YOUR INSTRUCTIONS: Every line in the records below between the one holding "[dhcp_space_v4; nwip_space; fqdn_space;" and the one holding "From stdpp Require", inclusive, is to be set down exactly; all other lines are to be left out.

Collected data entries
════

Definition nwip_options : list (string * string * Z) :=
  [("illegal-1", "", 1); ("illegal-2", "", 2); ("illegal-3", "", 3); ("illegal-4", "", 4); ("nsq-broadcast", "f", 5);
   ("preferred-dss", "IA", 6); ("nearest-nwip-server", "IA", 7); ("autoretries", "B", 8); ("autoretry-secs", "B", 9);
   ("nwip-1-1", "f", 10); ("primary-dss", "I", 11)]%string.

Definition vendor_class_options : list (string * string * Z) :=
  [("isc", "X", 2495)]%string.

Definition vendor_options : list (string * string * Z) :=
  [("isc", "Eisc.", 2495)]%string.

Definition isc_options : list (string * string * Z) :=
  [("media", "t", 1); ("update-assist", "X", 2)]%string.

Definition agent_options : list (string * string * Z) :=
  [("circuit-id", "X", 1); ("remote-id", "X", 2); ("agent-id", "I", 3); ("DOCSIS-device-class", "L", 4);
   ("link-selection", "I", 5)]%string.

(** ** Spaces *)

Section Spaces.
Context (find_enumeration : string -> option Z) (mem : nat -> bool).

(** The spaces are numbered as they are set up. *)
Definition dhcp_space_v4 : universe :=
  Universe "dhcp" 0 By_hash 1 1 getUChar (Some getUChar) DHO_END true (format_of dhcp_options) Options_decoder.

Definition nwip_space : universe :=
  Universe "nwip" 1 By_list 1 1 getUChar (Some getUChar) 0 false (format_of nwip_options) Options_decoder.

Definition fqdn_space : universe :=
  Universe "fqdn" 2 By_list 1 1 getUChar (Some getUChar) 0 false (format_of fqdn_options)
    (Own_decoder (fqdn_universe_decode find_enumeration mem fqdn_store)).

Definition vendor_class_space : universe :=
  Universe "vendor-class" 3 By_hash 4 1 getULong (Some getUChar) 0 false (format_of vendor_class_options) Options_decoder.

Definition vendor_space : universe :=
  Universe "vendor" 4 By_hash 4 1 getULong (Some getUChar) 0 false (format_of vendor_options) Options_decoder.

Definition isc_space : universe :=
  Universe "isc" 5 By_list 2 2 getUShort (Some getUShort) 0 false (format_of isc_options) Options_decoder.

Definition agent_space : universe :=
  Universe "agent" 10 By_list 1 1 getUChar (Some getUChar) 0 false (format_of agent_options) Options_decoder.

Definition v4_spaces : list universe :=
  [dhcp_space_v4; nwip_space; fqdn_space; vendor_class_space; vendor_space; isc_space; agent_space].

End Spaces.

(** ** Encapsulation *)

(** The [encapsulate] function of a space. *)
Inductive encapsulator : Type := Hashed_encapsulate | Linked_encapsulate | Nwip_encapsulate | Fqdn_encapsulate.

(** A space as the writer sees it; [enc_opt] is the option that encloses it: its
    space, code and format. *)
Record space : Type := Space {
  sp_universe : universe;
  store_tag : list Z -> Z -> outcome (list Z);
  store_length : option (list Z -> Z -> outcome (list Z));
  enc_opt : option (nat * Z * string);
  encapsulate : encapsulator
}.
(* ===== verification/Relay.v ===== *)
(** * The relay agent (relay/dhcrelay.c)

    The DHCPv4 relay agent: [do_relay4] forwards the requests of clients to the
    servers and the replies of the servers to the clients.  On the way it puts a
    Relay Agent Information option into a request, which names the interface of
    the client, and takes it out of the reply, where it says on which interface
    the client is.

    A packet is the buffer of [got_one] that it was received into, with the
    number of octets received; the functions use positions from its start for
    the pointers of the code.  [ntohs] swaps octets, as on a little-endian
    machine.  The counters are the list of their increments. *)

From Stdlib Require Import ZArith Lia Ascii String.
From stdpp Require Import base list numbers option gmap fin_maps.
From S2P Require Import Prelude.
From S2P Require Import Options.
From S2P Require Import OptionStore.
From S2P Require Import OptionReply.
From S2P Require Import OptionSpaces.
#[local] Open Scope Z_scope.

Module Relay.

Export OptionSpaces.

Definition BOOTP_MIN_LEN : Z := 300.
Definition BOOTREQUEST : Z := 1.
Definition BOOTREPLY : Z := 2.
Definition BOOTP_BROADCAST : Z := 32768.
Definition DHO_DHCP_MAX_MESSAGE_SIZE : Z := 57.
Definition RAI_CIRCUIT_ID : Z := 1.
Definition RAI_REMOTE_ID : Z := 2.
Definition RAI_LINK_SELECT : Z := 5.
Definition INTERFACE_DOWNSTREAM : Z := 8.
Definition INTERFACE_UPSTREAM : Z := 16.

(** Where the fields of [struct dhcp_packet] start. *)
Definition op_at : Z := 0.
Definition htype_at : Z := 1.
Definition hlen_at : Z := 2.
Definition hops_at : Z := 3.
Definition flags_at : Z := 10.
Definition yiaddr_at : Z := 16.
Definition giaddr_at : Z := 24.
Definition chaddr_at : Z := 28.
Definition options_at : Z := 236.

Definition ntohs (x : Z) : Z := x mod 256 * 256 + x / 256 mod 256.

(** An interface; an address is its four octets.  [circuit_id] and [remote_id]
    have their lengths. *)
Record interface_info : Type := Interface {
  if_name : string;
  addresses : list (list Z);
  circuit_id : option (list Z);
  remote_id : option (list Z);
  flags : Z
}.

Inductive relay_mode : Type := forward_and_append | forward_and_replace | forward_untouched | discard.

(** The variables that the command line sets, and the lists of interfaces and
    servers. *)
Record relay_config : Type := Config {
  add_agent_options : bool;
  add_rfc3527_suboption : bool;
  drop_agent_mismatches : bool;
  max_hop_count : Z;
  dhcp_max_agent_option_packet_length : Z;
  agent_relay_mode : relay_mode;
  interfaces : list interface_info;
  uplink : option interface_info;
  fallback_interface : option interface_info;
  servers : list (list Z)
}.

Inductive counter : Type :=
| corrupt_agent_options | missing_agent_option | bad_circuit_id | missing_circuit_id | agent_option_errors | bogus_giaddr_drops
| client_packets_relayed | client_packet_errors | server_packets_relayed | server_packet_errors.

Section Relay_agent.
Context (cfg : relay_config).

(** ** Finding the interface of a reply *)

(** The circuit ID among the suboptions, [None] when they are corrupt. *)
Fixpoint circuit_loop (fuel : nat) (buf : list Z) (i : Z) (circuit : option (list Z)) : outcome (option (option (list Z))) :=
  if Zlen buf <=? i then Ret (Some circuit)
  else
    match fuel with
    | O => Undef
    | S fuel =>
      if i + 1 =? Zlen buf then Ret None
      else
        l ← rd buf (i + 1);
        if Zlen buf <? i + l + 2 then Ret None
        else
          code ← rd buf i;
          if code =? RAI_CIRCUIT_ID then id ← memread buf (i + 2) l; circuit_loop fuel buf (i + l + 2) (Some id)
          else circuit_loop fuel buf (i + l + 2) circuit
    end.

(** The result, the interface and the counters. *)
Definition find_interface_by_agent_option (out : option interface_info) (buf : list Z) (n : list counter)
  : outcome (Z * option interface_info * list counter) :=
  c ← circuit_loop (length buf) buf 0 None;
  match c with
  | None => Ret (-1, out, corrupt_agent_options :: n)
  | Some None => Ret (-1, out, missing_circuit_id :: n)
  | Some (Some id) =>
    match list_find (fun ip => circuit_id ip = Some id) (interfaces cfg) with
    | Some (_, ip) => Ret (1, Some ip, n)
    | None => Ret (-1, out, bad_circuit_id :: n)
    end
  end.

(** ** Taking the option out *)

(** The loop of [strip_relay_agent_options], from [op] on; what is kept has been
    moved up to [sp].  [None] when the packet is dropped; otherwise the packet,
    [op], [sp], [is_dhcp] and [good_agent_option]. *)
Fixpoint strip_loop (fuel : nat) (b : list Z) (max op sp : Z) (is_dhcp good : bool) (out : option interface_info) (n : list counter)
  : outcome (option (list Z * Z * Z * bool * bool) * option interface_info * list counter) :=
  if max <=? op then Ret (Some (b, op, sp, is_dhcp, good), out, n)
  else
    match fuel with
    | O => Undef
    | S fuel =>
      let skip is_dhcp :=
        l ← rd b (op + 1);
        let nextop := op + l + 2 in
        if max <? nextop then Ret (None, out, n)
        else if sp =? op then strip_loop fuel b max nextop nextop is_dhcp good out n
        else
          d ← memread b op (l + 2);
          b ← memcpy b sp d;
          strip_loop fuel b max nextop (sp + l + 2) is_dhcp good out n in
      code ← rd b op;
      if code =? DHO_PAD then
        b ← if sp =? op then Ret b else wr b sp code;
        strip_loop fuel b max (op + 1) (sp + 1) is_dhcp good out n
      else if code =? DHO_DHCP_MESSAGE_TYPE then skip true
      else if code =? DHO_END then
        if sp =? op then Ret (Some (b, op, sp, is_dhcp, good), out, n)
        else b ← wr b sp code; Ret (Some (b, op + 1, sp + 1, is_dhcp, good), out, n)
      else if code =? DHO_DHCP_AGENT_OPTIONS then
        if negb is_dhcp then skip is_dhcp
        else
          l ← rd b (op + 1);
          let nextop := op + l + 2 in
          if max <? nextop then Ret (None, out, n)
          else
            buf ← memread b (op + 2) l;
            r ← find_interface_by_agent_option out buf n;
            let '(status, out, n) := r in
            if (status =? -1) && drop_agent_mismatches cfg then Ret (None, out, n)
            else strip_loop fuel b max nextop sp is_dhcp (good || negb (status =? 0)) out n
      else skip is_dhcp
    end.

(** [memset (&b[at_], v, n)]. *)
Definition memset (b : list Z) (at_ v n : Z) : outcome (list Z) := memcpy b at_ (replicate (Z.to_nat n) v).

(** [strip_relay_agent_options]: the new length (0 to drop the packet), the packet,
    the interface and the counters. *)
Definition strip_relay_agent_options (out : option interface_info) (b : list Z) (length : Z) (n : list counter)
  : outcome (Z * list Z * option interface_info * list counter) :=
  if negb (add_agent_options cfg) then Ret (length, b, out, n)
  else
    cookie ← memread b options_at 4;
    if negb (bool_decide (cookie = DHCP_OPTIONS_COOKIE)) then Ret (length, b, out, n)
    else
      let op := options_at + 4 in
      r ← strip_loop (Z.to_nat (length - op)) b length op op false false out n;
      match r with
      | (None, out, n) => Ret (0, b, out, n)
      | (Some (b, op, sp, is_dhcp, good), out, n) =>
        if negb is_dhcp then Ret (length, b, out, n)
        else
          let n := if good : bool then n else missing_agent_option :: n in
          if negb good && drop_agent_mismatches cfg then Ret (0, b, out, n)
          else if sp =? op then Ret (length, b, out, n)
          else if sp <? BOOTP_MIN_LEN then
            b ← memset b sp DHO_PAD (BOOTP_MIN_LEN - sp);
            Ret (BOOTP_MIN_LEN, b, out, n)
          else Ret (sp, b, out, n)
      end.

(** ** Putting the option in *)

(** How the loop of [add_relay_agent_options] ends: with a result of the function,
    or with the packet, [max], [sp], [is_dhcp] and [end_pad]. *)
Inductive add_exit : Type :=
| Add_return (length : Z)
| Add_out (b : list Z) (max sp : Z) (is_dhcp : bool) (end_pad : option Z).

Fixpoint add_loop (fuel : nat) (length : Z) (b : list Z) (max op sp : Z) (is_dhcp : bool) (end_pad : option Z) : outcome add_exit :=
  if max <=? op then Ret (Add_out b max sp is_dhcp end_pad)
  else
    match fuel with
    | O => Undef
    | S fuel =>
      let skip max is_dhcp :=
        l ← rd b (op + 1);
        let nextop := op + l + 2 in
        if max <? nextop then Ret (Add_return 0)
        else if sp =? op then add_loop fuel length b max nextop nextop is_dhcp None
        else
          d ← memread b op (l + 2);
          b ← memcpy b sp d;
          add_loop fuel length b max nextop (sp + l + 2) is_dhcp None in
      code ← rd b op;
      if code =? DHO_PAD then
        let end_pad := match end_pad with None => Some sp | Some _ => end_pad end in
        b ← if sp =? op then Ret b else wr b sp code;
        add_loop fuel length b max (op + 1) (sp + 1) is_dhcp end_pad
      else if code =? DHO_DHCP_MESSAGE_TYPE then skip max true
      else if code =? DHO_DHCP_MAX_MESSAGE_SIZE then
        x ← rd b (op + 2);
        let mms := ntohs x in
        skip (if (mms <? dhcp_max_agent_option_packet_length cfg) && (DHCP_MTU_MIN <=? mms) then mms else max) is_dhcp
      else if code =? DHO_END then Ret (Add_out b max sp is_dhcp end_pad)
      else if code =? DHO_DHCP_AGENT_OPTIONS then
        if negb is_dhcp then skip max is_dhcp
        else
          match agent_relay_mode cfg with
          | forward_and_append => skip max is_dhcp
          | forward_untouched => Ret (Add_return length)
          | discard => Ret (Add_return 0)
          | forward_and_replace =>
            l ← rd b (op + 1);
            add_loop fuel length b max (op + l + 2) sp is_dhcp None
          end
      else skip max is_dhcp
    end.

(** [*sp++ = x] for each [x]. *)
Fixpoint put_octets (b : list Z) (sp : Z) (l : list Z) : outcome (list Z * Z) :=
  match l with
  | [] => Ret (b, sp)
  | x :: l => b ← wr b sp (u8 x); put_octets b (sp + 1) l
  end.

════

ANSWER TO THIS TASK:
  [dhcp_space_v4; nwip_space; fqdn_space; vendor_class_space; vendor_space; isc_space; agent_space].

End Spaces.

(** ** Encapsulation *)

(** The [encapsulate] function of a space. *)
Inductive encapsulator : Type := Hashed_encapsulate | Linked_encapsulate | Nwip_encapsulate | Fqdn_encapsulate.

(** A space as the writer sees it; [enc_opt] is the option that encloses it: its
    space, code and format. *)
Record space : Type := Space {
  sp_universe : universe;
  store_tag : list Z -> Z -> outcome (list Z);
  store_length : option (list Z -> Z -> outcome (list Z));
  enc_opt : option (nat * Z * string);
  encapsulate : encapsulator
}.
(* ===== verification/Relay.v ===== *)
(** * The relay agent (relay/dhcrelay.c)

    The DHCPv4 relay agent: [do_relay4] forwards the requests of clients to the
    servers and the replies of the servers to the clients.  On the way it puts a
    Relay Agent Information option into a request, which names the interface of
    the client, and takes it out of the reply, where it says on which interface
    the client is.

    A packet is the buffer of [got_one] that it was received into, with the
    number of octets received; the functions use positions from its start for
    the pointers of the code.  [ntohs] swaps octets, as on a little-endian
    machine.  The counters are the list of their increments. *)

From Stdlib Require Import ZArith Lia Ascii String.
From stdpp Require Import base list numbers option gmap fin_maps.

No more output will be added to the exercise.